YOUR OBJECTIVE => Write out each line from the data below that includes the word "VStr".

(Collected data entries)
^^^^^^^^

(** * Construe: header extraction, criteria matching, vault scanning and
      aggregation of an Obsidian vault

    A shallow embedding of [obsidian_utils.py] and of the [fetch_context]
    operation of [mcp-construe.py], together with the properties the
    specification states about them. *)

From Stdlib Require Import String Ascii List ZArith NArith Bool Lia Arith.
From Stdlib Require Import Sorting.Sorted Sorting.Permutation.
From Stdlib Require Import DecimalString.
Import ListNotations.

Local Open Scope string_scope.
Local Open Scope list_scope.
Set Implicit Arguments.
Set Warnings "-register-all".

(** ** Python strings

    A Python [str] is a sequence of Unicode code points. *)

Definition char := N.
Definition str := list char.

Definition u (s : string) : str := map N_of_ascii (list_ascii_of_string s).

Definition nl : char := 10%N.

Fixpoint str_eqb (s t : str) : bool :=
  match s, t with
  | [], [] => true
  | a :: s', b :: t' => N.eqb a b && str_eqb s' t'
  | _, _ => false
  end.

(** [sep.join(parts)] *)
Fixpoint join (sep : str) (parts : list str) : str :=
  match parts with
  | [] => []
  | [p] => p
  | p :: rest => p ++ sep ++ join sep rest
  end.

(** [s.startswith(p)] *)
Fixpoint startswith (p s : str) : bool :=
  match p, s with
  | [], _ => true
  | a :: p', b :: s' => N.eqb a b && startswith p' s'
  | _ :: _, [] => false
  end.

(** The text of a document given line by line, lines joined by newlines. *)
Definition doc (lines : list string) : str := join [nl] (map u lines).

(** ** Exceptions and fallible computations *)

Inductive exn_class :=
| YAMLError | IOError | FileNotFoundError | PermissionError
| UnicodeDecodeError | AttributeError | KeyError | TypeError | OtherError.

Record exn := mk_exn { exn_kind : exn_class; exn_msg : str }.

(** [isinstance(e, yaml.YAMLError)] *)
Definition is_YAMLError (e : exn) : bool :=
  match exn_kind e with YAMLError => true | _ => false end.

(** [isinstance(e, (IOError, UnicodeDecodeError))]; [IOError] is [OSError],
    the base class of [FileNotFoundError] and [PermissionError]. *)
Definition is_read_error (e : exn) : bool :=
  match exn_kind e with
  | IOError | FileNotFoundError | PermissionError | UnicodeDecodeError => true
  | _ => false
  end.

Inductive outcome (A : Type) : Type :=
| Ret (a : A)
| Raise (e : exn).
Arguments Ret {A} a.
Arguments Raise {A} e.

Definition bind {A B} (m : outcome A) (f : A -> outcome B) : outcome B :=
  match m with
  | Ret a => f a
  | Raise e => Raise e
  end.

Notation "x <- m ;; k" := (bind m (fun x => k))
  (at level 61, m at next level, right associativity).

(** ** Python values

    The values a YAML header or a JSON filter can hold: null, booleans,
    integers, strings, lists and string-keyed mappings.  A mapping keeps its
    items in insertion order; its keys are pairwise distinct.  Floats and
    timestamps are outside the model. *)

Inductive value :=
| VNone
| VBool (b : bool)
| VInt (z : Z)
| VStr (s : str)
| VList (l : list value)
| VDict (d : list (str * value)).

Definition dict := list (str * value).

Fixpoint dict_lookup (key : str) (d : dict) : option value :=
  match d with
  | [] => None
  | (k, v) :: d' => if str_eqb key k then Some v else dict_lookup key d'
  end.

(** Python's [==].  A bool is an int ([True == 1]); a string equals only a
    string; lists compare element by element and mappings item by item,
    whatever the insertion order. *)
Fixpoint py_eq (a b : value) {struct a} : bool :=
  match a, b with
  | VNone, VNone => true
  | VBool x, VBool y => Bool.eqb x y
  | VBool x, VInt y => Z.eqb (Z.b2z x) y
  | VInt x, VBool y => Z.eqb x (Z.b2z y)
  | VInt x, VInt y => Z.eqb x y
  | VStr s, VStr t => str_eqb s t
  | VList l, VList m =>
      (fix all2 (l : list value) (m : list value) : bool :=
         match l, m with
         | [], [] => true
         | x :: l', y :: m' => py_eq x y && all2 l' m'
         | _, _ => false
         end) l m
  | VDict d, VDict e =>
      Nat.eqb (length d) (length e) &&
      (fix items (d : list (str * value)) : bool :=
         match d with
         | [] => true
         | (k, v) :: d' =>
             match dict_lookup k e with
             | Some w => py_eq v w
             | None => false
             end && items d'
         end) d
  | _, _ => false
  end.

(** [a != b] *)
Definition py_ne (a b : value) : bool := negb (py_eq a b).

(** [x in xs] for a list [xs] *)
Definition py_in (x : value) (xs : list value) : bool :=
  existsb (fun y => py_eq y x) xs.

(** Truth value of an object, as [or] tests it. *)
Definition truthy (v : value) : bool :=
  match v with
  | VNone => false
  | VBool b => b
  | VInt z => negb (Z.eqb z 0)
  | VStr s => negb (Nat.eqb (length s) 0)
  | VList l => negb (Nat.eqb (length l) 0)
  | VDict d => negb (Nat.eqb (length d) 0)
  end.

Definition is_mapping (v : value) : bool :=
  match v with VDict _ => true | _ => false end.

(** ** Regular expressions

    The fragment of Python's [re] that [extract_frontmatter] uses, with the
    backtracking order of the library: a greedy repetition tries the longest
    run first, a lazy one the shortest. *)

Inductive cls :=
| Any                (* [.] under [re.DOTALL] *)
| Space              (* [\s] *)
| Lit (c : char).

(** The code points [\s] matches in a [str] pattern. *)
Definition is_space (c : char) : bool :=
  ((9 <=? c) && (c <=? 13) || (28 <=? c) && (c <=? 32) ||
   (c =? 133) || (c =? 160) || (c =? 5760) ||
   (8192 <=? c) && (c <=? 8202) ||
   (c =? 8232) || (c =? 8233) || (c =? 8239) || (c =? 8287) ||
   (c =? 12288))%N.

Definition cls_mem (k : cls) (c : char) : bool :=
  match k with
  | Any => true
  | Space => is_space c
  | Lit a => N.eqb a c
  end.

Inductive re :=
| Nil
| Bos                              (* [^] *)
| One (k : cls)
| Many (k : cls) (greedy : bool)   (* [k*] and [k*?] *)
| Grp (r : re)                     (* the capturing group, group 1 *)
| Seq (r1 r2 : re).

Fixpoint lit (s : str) : re :=
  match s with
  | [] => Nil
  | c :: s' => Seq (One (Lit c)) (lit s')
  end.

Fixpoint seq (rs : list re) : re :=
  match rs with
  | [] => Nil
  | r :: rs' => Seq r (seq rs')
  end.

(** A match object: [m.end()] and [m.span(1)]. *)
Record match_obj := mk_match { m_end : nat; m_span1 : option (nat * nat) }.

Section Matcher.
Variable R : Type.

(** The rest of the pattern: it receives the text still to be read, the
    position reached and the span of group 1. *)
Definition cont := str -> nat -> option (nat * nat) -> option R.

Fixpoint many (k : cls) (greedy : bool) (s : str) (i : nat)
    (c : option (nat * nat)) (kont : cont) {struct s} : option R :=
  match s with
  | [] => kont [] i c
  | a :: s' =>
      if cls_mem k a then
        if greedy then
          match many k greedy s' (S i) c kont with
          | Some x => Some x
          | None => kont s i c
          end
        else
          match kont s i c with
          | Some x => Some x
          | None => many k greedy s' (S i) c kont
          end
      else kont s i c
  end.

Fixpoint run (r : re) (s : str) (i : nat) (c : option (nat * nat))
    (kont : cont) {struct r} : option R :=
  match r with
  | Nil => kont s i c
  | Bos => if Nat.eqb i 0 then kont s i c else None
  | One k =>
      match s with
      | a :: s' => if cls_mem k a then kont s' (S i) c else None
      | [] => None
      end
  | Many k greedy => many k greedy s i c kont
  | Grp r1 => run r1 s i c (fun s' j _ => kont s' j (Some (i, j)))
  | Seq r1 r2 => run r1 s i c (fun s' j c' => run r2 s' j c' kont)
  end.
End Matcher.

(** [re.match(pattern, string, re.DOTALL)] *)
Definition re_match (pattern : re) (s : str) : option match_obj :=
  run pattern s 0 None (fun _ j c => Some (mk_match j c)).

(** [string[a:b]] *)
Definition slice (s : str) (a b : nat) : str := firstn (b - a) (skipn a s).

(** [m.group(1)] *)
Definition group1 (m : match_obj) (s : str) : str :=
  match m_span1 m with
  | Some (a, b) => slice s a b
  | None => []
  end.

(** ** Header Extractor *)

(** [r'^---\s*\n(.*?)\n---\s*\n'] *)
Definition pattern : re :=
  seq [Bos; lit (u "---"); Many Space true; One (Lit nl);
       Grp (Many Any false);
       One (Lit nl); lit (u "---"); Many Space true; One (Lit nl)].

(** The header region of a text: the text of group 1 and the text after the
    match, when the pattern matches. *)
Definition header_region (content : str) : option (str * str) :=
  match re_match pattern content with
  | None => None
  | Some m => Some (group1 m content, skipn (m_end m) content)
  end.

Definition extract_frontmatter (safe_load : str -> outcome value)
    (content : str) : outcome (value * str) :=
  match re_match pattern content with
  | None => Ret (VDict [], content)
  | Some m =>
      let frontmatter_text := group1 m content in
      let remaining_content := skipn (m_end m) content in
      match safe_load frontmatter_text with
      | Ret loaded =>
          let frontmatter := if truthy loaded then loaded else VDict [] in
          Ret (frontmatter, remaining_content)
      | Raise e =>
          if is_YAMLError e then Ret (VDict [], content) else Raise e
      end
  end.

(** ** Criteria Matcher *)

(** [obj.get(key, default)]; only a mapping has the method. *)
Definition get (obj : value) (key : str) (default : value) : outcome value :=
  match obj with
  | VDict d =>
      Ret (match dict_lookup key d with Some v => v | None => default end)
  | _ => Raise (mk_exn AttributeError (u "object has no attribute 'get'"))
  end.

(** The loop over [properties.items()]: [Ret false] when it returns [False],
    [Ret true] when it runs to its end. *)
Fixpoint properties_loop (frontmatter : value) (items : dict)
    : outcome bool :=
  match items with
  | [] => Ret true
  | (key, value) :: rest =>
      found <- get frontmatter key VNone ;;
      if py_ne found value then Ret false
      else properties_loop frontmatter rest
  end.

(** The tag entry as the list the membership tests run on. *)
Definition normalize_tags (file_tags : value) : list value :=
  match file_tags with
  | VStr s => [VStr s]
  | VList l => l
  | _ => []
  end.

Definition matches_criteria (frontmatter : value) (properties : dict)
    (tags : list str) (match_all_tags : bool) : outcome bool :=
  passed <- properties_loop frontmatter properties ;;
  if negb passed then Ret false
  else
    match tags with
    | [] => Ret true
    | _ :: _ =>
        file_tags <- get frontmatter (u "tags") (VList []) ;;
        let file_tags := normalize_tags file_tags in
        if match_all_tags
        then Ret (forallb (fun tag => py_in (VStr tag) file_tags) tags)
        else Ret (existsb (fun tag => py_in (VStr tag) file_tags) tags)
    end.

(** ** Vault Scanner *)

Definition path := str.

(** The file system and the libraries a call runs against. *)
Record world := mk_world {
  safe_load : str -> outcome value;      (* [yaml.safe_load] *)
  exists_ : path -> outcome bool;        (* [p.exists()] *)
  is_dir : path -> outcome bool;         (* [p.is_dir()] *)
  is_file : path -> outcome bool;        (* [p.is_file()] *)
  rglob_md : path -> list path;          (* [p.rglob("*.md")], in order *)
  read_text : path -> outcome str;       (* [open(p, 'r', encoding='utf-8')] and [f.read()] *)
  st_mtime : path -> Z;                  (* [p.stat().st_mtime] *)
  resolve : path -> path;                (* [p.resolve()] *)
  expanduser : path -> path;             (* [p.expanduser()] *)
  script_dir : path                      (* [Path(__file__).parent] *)
}.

^^^^^^^^

ANSWER TO THIS PROBLEM =>
| VStr (s : str)
  | VStr s, VStr t => str_eqb s t
  | VStr s => negb (Nat.eqb (length s) 0)
  | VStr s => [VStr s]
        then Ret (forallb (fun tag => py_in (VStr tag) file_tags) tags)
        else Ret (existsb (fun tag => py_in (VStr tag) file_tags) tags)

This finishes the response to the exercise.